Stored data:
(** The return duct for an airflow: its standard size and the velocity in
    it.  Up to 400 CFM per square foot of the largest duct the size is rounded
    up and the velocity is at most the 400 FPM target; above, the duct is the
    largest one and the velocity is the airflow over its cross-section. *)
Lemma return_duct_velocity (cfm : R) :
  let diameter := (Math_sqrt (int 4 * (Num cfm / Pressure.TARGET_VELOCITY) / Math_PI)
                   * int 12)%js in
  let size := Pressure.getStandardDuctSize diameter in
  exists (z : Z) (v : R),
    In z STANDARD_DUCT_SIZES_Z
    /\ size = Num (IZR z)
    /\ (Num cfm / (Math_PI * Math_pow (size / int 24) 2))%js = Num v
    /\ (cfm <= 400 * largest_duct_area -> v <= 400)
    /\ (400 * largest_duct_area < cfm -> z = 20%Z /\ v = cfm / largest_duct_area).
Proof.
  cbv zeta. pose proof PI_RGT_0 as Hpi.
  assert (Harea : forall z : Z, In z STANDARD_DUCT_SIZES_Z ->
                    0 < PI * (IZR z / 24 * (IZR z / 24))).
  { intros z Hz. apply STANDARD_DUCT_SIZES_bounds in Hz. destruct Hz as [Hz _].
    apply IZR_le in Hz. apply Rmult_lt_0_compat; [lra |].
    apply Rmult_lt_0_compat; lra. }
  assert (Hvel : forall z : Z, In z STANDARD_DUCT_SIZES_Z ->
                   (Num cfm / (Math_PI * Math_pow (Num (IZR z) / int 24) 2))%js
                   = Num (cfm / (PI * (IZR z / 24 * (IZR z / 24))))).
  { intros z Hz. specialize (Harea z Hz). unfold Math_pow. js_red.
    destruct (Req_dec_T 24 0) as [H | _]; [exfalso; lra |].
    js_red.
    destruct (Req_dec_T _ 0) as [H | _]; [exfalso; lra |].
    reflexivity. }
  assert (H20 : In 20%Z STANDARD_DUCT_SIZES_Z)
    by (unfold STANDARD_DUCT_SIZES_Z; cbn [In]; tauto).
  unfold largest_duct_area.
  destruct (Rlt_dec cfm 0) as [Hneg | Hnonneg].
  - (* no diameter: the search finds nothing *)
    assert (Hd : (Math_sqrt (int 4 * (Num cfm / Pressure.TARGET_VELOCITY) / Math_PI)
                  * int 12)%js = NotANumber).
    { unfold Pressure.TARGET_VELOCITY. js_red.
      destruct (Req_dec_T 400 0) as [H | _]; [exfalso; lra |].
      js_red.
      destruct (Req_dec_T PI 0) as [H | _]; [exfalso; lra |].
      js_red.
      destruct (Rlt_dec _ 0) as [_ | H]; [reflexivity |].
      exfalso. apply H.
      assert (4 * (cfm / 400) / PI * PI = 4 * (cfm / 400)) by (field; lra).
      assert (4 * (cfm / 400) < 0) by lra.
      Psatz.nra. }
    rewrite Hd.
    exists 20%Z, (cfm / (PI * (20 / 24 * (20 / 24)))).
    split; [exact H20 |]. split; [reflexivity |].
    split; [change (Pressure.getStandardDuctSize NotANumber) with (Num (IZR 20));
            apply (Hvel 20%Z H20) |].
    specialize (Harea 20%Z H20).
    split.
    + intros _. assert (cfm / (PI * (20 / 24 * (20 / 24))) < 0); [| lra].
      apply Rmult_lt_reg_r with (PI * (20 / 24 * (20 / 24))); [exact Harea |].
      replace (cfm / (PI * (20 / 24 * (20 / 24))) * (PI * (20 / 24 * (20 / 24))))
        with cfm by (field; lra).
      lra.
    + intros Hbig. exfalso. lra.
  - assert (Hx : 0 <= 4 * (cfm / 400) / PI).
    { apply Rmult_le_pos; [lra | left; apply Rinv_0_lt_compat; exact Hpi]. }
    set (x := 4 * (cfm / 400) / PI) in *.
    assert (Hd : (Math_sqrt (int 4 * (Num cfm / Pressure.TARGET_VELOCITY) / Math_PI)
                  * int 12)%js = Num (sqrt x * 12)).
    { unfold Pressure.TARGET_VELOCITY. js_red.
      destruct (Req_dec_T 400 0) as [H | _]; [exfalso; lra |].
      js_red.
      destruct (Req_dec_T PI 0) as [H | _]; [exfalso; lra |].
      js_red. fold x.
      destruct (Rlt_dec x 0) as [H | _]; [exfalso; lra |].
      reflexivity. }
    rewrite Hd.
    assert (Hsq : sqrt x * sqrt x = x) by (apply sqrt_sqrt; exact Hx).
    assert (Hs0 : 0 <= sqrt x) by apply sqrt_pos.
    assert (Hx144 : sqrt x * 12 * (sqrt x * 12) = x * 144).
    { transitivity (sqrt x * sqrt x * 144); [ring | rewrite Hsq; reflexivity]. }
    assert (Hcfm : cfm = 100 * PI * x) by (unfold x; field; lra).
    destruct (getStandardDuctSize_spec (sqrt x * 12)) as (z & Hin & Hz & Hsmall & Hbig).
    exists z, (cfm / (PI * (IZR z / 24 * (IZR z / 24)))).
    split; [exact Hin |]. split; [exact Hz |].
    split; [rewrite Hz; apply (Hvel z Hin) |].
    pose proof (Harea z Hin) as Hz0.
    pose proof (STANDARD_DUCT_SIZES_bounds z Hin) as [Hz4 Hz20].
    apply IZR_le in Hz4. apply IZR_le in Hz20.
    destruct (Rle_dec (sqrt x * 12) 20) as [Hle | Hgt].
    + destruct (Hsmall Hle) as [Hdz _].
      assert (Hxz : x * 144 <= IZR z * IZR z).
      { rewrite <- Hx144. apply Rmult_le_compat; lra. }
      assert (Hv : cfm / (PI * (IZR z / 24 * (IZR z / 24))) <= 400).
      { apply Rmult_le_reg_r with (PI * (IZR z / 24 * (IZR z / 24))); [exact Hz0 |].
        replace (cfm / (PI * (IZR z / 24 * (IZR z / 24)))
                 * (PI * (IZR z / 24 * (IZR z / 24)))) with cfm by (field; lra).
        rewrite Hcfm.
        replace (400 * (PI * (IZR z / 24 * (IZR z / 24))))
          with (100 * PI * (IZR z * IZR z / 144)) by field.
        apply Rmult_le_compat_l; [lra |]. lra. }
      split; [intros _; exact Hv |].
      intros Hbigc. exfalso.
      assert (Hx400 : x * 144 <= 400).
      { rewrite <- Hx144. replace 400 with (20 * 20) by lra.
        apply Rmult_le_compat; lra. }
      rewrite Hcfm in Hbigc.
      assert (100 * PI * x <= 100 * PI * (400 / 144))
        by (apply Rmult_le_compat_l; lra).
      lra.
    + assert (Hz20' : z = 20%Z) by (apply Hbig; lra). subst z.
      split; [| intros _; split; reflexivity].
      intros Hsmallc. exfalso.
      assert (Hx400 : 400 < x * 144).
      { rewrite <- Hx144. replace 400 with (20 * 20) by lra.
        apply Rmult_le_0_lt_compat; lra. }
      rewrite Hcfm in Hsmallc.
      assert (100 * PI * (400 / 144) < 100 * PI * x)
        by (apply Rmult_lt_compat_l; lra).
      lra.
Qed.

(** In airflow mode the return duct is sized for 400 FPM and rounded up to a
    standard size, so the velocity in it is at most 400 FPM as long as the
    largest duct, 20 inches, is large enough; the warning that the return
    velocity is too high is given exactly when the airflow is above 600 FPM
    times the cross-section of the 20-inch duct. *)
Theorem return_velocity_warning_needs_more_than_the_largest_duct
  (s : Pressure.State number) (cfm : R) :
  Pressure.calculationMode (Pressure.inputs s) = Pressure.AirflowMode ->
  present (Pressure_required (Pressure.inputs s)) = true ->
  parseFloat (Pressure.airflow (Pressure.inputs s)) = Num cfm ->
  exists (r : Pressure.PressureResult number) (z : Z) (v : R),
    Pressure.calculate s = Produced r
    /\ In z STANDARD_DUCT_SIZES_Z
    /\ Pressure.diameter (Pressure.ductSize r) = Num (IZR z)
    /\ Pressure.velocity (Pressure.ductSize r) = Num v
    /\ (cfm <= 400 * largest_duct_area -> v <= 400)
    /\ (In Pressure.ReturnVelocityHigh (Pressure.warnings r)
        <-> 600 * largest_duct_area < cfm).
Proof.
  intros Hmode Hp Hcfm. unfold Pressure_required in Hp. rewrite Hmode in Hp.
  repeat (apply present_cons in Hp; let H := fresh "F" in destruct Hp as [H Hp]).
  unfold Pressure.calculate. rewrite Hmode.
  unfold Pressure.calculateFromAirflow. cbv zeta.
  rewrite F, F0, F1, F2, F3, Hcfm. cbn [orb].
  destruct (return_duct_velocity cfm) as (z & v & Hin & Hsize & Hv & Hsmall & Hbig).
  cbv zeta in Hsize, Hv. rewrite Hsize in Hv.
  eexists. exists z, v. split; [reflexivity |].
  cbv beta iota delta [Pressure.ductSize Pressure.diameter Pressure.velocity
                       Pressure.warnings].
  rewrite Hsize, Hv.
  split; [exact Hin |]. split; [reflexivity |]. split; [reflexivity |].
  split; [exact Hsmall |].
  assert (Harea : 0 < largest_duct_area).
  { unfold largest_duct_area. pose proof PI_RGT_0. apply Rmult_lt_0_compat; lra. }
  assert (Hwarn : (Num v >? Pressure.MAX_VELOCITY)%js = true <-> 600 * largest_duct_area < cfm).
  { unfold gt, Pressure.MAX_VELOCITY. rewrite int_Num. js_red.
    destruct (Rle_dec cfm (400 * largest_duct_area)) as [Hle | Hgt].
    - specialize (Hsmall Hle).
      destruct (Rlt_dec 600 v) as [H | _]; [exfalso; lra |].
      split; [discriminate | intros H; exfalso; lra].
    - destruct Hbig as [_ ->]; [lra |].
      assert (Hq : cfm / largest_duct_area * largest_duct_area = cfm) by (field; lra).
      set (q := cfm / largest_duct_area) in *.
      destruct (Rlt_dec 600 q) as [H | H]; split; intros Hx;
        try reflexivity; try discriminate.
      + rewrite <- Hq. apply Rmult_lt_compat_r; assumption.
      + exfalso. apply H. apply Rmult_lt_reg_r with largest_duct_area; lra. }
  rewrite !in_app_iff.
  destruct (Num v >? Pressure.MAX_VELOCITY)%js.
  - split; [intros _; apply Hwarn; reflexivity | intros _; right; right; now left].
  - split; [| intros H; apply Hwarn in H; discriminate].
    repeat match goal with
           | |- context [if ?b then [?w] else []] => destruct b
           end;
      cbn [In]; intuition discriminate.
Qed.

---

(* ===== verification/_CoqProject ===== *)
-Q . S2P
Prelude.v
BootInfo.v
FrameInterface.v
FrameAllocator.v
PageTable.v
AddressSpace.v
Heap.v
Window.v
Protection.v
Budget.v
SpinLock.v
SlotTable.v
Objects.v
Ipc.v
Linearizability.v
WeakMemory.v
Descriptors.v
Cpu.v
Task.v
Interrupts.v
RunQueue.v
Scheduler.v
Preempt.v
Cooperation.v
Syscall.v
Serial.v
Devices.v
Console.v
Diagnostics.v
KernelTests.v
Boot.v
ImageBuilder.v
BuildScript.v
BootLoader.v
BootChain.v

* What the task asks
All that belongs in your answer is the stretch of entries above from the line with "replace (400 *" through the line with "rewrite F, F0, F1, F2, F3, Hcfm. cbn [orb].", printed exactly.

* Response area
        replace (400 * (PI * (IZR z / 24 * (IZR z / 24))))
          with (100 * PI * (IZR z * IZR z / 144)) by field.
        apply Rmult_le_compat_l; [lra |]. lra. }
      split; [intros _; exact Hv |].
      intros Hbigc. exfalso.
      assert (Hx400 : x * 144 <= 400).
      { rewrite <- Hx144. replace 400 with (20 * 20) by lra.
        apply Rmult_le_compat; lra. }
      rewrite Hcfm in Hbigc.
      assert (100 * PI * x <= 100 * PI * (400 / 144))
        by (apply Rmult_le_compat_l; lra).
      lra.
    + assert (Hz20' : z = 20%Z) by (apply Hbig; lra). subst z.
      split; [| intros _; split; reflexivity].
      intros Hsmallc. exfalso.
      assert (Hx400 : 400 < x * 144).
      { rewrite <- Hx144. replace 400 with (20 * 20) by lra.
        apply Rmult_le_0_lt_compat; lra. }
      rewrite Hcfm in Hsmallc.
      assert (100 * PI * (400 / 144) < 100 * PI * x)
        by (apply Rmult_lt_compat_l; lra).
      lra.
Qed.

(** In airflow mode the return duct is sized for 400 FPM and rounded up to a
    standard size, so the velocity in it is at most 400 FPM as long as the
    largest duct, 20 inches, is large enough; the warning that the return
    velocity is too high is given exactly when the airflow is above 600 FPM
    times the cross-section of the 20-inch duct. *)
Theorem return_velocity_warning_needs_more_than_the_largest_duct
  (s : Pressure.State number) (cfm : R) :
  Pressure.calculationMode (Pressure.inputs s) = Pressure.AirflowMode ->
  present (Pressure_required (Pressure.inputs s)) = true ->
  parseFloat (Pressure.airflow (Pressure.inputs s)) = Num cfm ->
  exists (r : Pressure.PressureResult number) (z : Z) (v : R),
    Pressure.calculate s = Produced r
    /\ In z STANDARD_DUCT_SIZES_Z
    /\ Pressure.diameter (Pressure.ductSize r) = Num (IZR z)
    /\ Pressure.velocity (Pressure.ductSize r) = Num v
    /\ (cfm <= 400 * largest_duct_area -> v <= 400)
    /\ (In Pressure.ReturnVelocityHigh (Pressure.warnings r)
        <-> 600 * largest_duct_area < cfm).
Proof.
  intros Hmode Hp Hcfm. unfold Pressure_required in Hp. rewrite Hmode in Hp.
  repeat (apply present_cons in Hp; let H := fresh "F" in destruct Hp as [H Hp]).
  unfold Pressure.calculate. rewrite Hmode.
  unfold Pressure.calculateFromAirflow. cbv zeta.
  rewrite F, F0, F1, F2, F3, Hcfm. cbn [orb].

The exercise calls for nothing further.